Today, one third of all employers use such rankings on at least some of their staff, more than double the 1997 level. And fully two thirds of all U.S. companies use performance as at least one factor when deciding whom to lay off. Dick Grote, a former GE executive who has helped dozens of companies install forced ranking systems, says executives like them because they are the fairest and easiest way to downsize. "The alternative is retaining people who are less competent" and promoting people who aren't stars, he says.

But in a slew of class action lawsuits, workers who have been given low ranks say that it is the companies that deserve the flunking grade in meritocracy. Until 2001, Jack McGilvrey, 59, got good ratings throughout his 36 years as a chemist for Goodyear. Then, executives at the Akron, Ohio, tire company said they would try to boost profits by insisting that 10 percent of the staff be rated as "A performers" and tagged for promotion, and 10 percent rated C and tagged for improvement or eventual dismissal.

In a complaint filed in federal court last fall, McGilvrey and seven other workers say that it was older employees like them and not the poor performers who got the C's. After McGilvrey received a second C rating in May of 2002, he says he was terminated. Just a few days after he was forced out, he received a patent for a new kind of aircraft tire. "It is very unfair to start out with the assumption that a certain percentage of your employees are unsatisfactory, " McGilvrey says. "It was very subjective and designed to weed out the older people."

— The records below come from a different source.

(** [framed_open] is [Some eof] while a [Framed] may be polled for frames. *)
Class MonoioFramedSpec `{MonoioFramed} := {
  framed_open : forall {C}, Framed C -> option bool;
  new_framed C io (c : C) : framed_open (Framed_new io c) = Some false /\ framed_codec (Framed_new io c) = c /\
    framed_io (Framed_new io c) = io /\ framed_read_buffer (Framed_new io c) = [] /\ framed_write_buffer (Framed_new io c) = [];
  map_codec_framed C D (g : C -> D) f : framed_open (map_codec g f) = framed_open f /\
    framed_codec (map_codec g f) = g (framed_codec f) /\ framed_io (map_codec g f) = framed_io f /\
    framed_read_buffer (map_codec g f) = framed_read_buffer f /\ framed_write_buffer (map_codec g f) = framed_write_buffer f;
  next_framed C A (decode decode_eof : Decode C A) f eof r f' :
    framed_open f = Some eof -> Framed_next decode decode_eof f = (r, f') ->
    framed_write_buffer f' = framed_write_buffer f /\
    exists eof', (forall x, r = Some (Ok x) -> framed_open f' = Some eof') /\
      frames decode decode_eof eof (framed_codec f) (framed_read_buffer f) (framed_io f) r
        (framed_codec f') (framed_read_buffer f') (framed_io f') eof';
  (** Below the backpressure boundary an item is only encoded. *)
  send_framed C (encode : C -> MqttPacket -> list Z -> result unit IoError * C * list Z) p f r f' :
    Z.of_nat (length (framed_write_buffer f)) < WRITE_BACKPRESSURE_BOUNDARY -> Framed_send encode p f = (r, f') ->
    encode (framed_codec f) p (framed_write_buffer f) = (r, framed_codec f', framed_write_buffer f') /\
    framed_open f' = framed_open f /\ framed_io f' = framed_io f /\ framed_read_buffer f' = framed_read_buffer f;
  flush_framed C (f : Framed C) r f' : Framed_flush f = (r, f') ->
    r = Ok tt /\ framed_open f' = framed_open f /\ framed_codec f' = framed_codec f /\
    framed_io f' = (ScriptedIo_write (framed_write_buffer f) (framed_io f)).2 /\
    framed_read_buffer f' = framed_read_buffer f /\ framed_write_buffer f' = [];
  stray_bytes : IoError;
  stray_not_decode : downcast_decode stray_bytes = None;
  default_eof C A (decode : Decode C A) c src :
    default_decode_eof decode c src =
      let '(a, c, src) := decode c src in
      (match a with
       | Ok Insufficient => if (length src =? 0)%nat then Ok Insufficient else Err stray_bytes
       | a => a
       end, c, src)
}.

(** ** A concrete [Framed] *)

Module PlainFramed.
Record State (C : Type) := { s_codec : C; s_io : ScriptedIo; s_read : list Z; s_write : list Z; s_open : option bool }.
Arguments s_codec {C}.
Arguments s_io {C}.
Arguments s_read {C}.
Arguments s_write {C}.
Arguments s_open {C}.

Definition READ_ROOM : nat := Nat.pow 2 13.

Section Next.
Context {C A : Type} (decode decode_eof : Decode C A).

Definition ended (c : C) (buf : list Z) (io : ScriptedIo) (out : list Z) : option (io_result A) * State C :=
  let '(a, c, buf) := decode_eof c buf in
  (at_end a, {| s_codec := c; s_io := io; s_read := buf; s_write := out;
                s_open := match a with Ok (DSome _) => Some true | _ => None end |}).

Fixpoint reading (n : nat) (c : C) (buf : list Z) (io : ScriptedIo) (out : list Z) : option (io_result A) * State C :=
  let '(a, c, buf) := decode c buf in
  match a with
  | Ok (DSome x) => (Some (Ok x), {| s_codec := c; s_io := io; s_read := buf; s_write := out; s_open := Some false |})
  | Err e => (Some (Err e), {| s_codec := c; s_io := io; s_read := buf; s_write := out; s_open := None |})
  | Ok Insufficient =>
      match ScriptedIo_read READ_ROOM io, n with
      | (b :: chunk, io), S n => reading n c (buf ++ b :: chunk) io out
      | (_, io), _ => ended c buf io out
      end
  end.
End Next.

#[export] Instance ops : MonoioFramed := {|
  Framed := State;
  Framed_new C io c := {| s_codec := c; s_io := io; s_read := []; s_write := []; s_open := Some false |};
  map_codec C D g f := {| s_codec := g (s_codec f); s_io := s_io f; s_read := s_read f; s_write := s_write f; s_open := s_open f |};
  framed_codec C := s_codec;
  framed_io C := s_io;
  framed_read_buffer C := s_read;
  framed_write_buffer C := s_write;
  Framed_next C A decode decode_eof f :=
    match s_open f with
    | Some false => reading decode decode_eof (length (wire (s_io f))) (s_codec f) (s_read f) (s_io f) (s_write f)
    | Some true => ended decode_eof (s_codec f) (s_read f) (s_io f) (s_write f)
    | None => (None, f)
    end;
  Framed_send C encode p f :=
    let '(io, out) := if WRITE_BACKPRESSURE_BOUNDARY <=? Z.of_nat (length (s_write f))
                      then ((ScriptedIo_write (s_write f) (s_io f)).2, []) else (s_io f, s_write f) in
    let '(r, c, out) := encode (s_codec f) p out in
    (r, {| s_codec := c; s_io := io; s_read := s_read f; s_write := out; s_open := s_open f |});
  Framed_flush C f :=
    (Ok tt, {| s_codec := s_codec f; s_io := (ScriptedIo_write (s_write f) (s_io f)).2; s_read := s_read f; s_write := [];
               s_open := s_open f |});
  default_decode_eof C A decode c src :=
    let '(a, c, src) := decode c src in
    (match a with
     | Ok Insufficient => if (length src =? 0)%nat then Ok Insufficient
                          else Err {| io_kind := OtherIoErrorKind 0; io_source := Some (SourceOther "bytes remaining on stream") |}
     | a => a
     end, c, src)
|}.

Goodyear, which scrapped the forced ranking system shortly before McGilvrey's lawsuit was filed, is fighting the case, saying the appraisals weren't biased. Forced rankings "worked wonderfully for GE," says Goodyear spokesman Keith Price. But internal confusion over what the letter grades meant was distracting Goodyear employees from the goal of improving company performance, he says. Goodyear is now pinning its hopes on a revamped appraisal system. Managers are taking a one-day training course on how to give ratings such as "exceeds expectations" based on progress toward clearly stated and pragmatic company goals such as meeting delivery deadlines.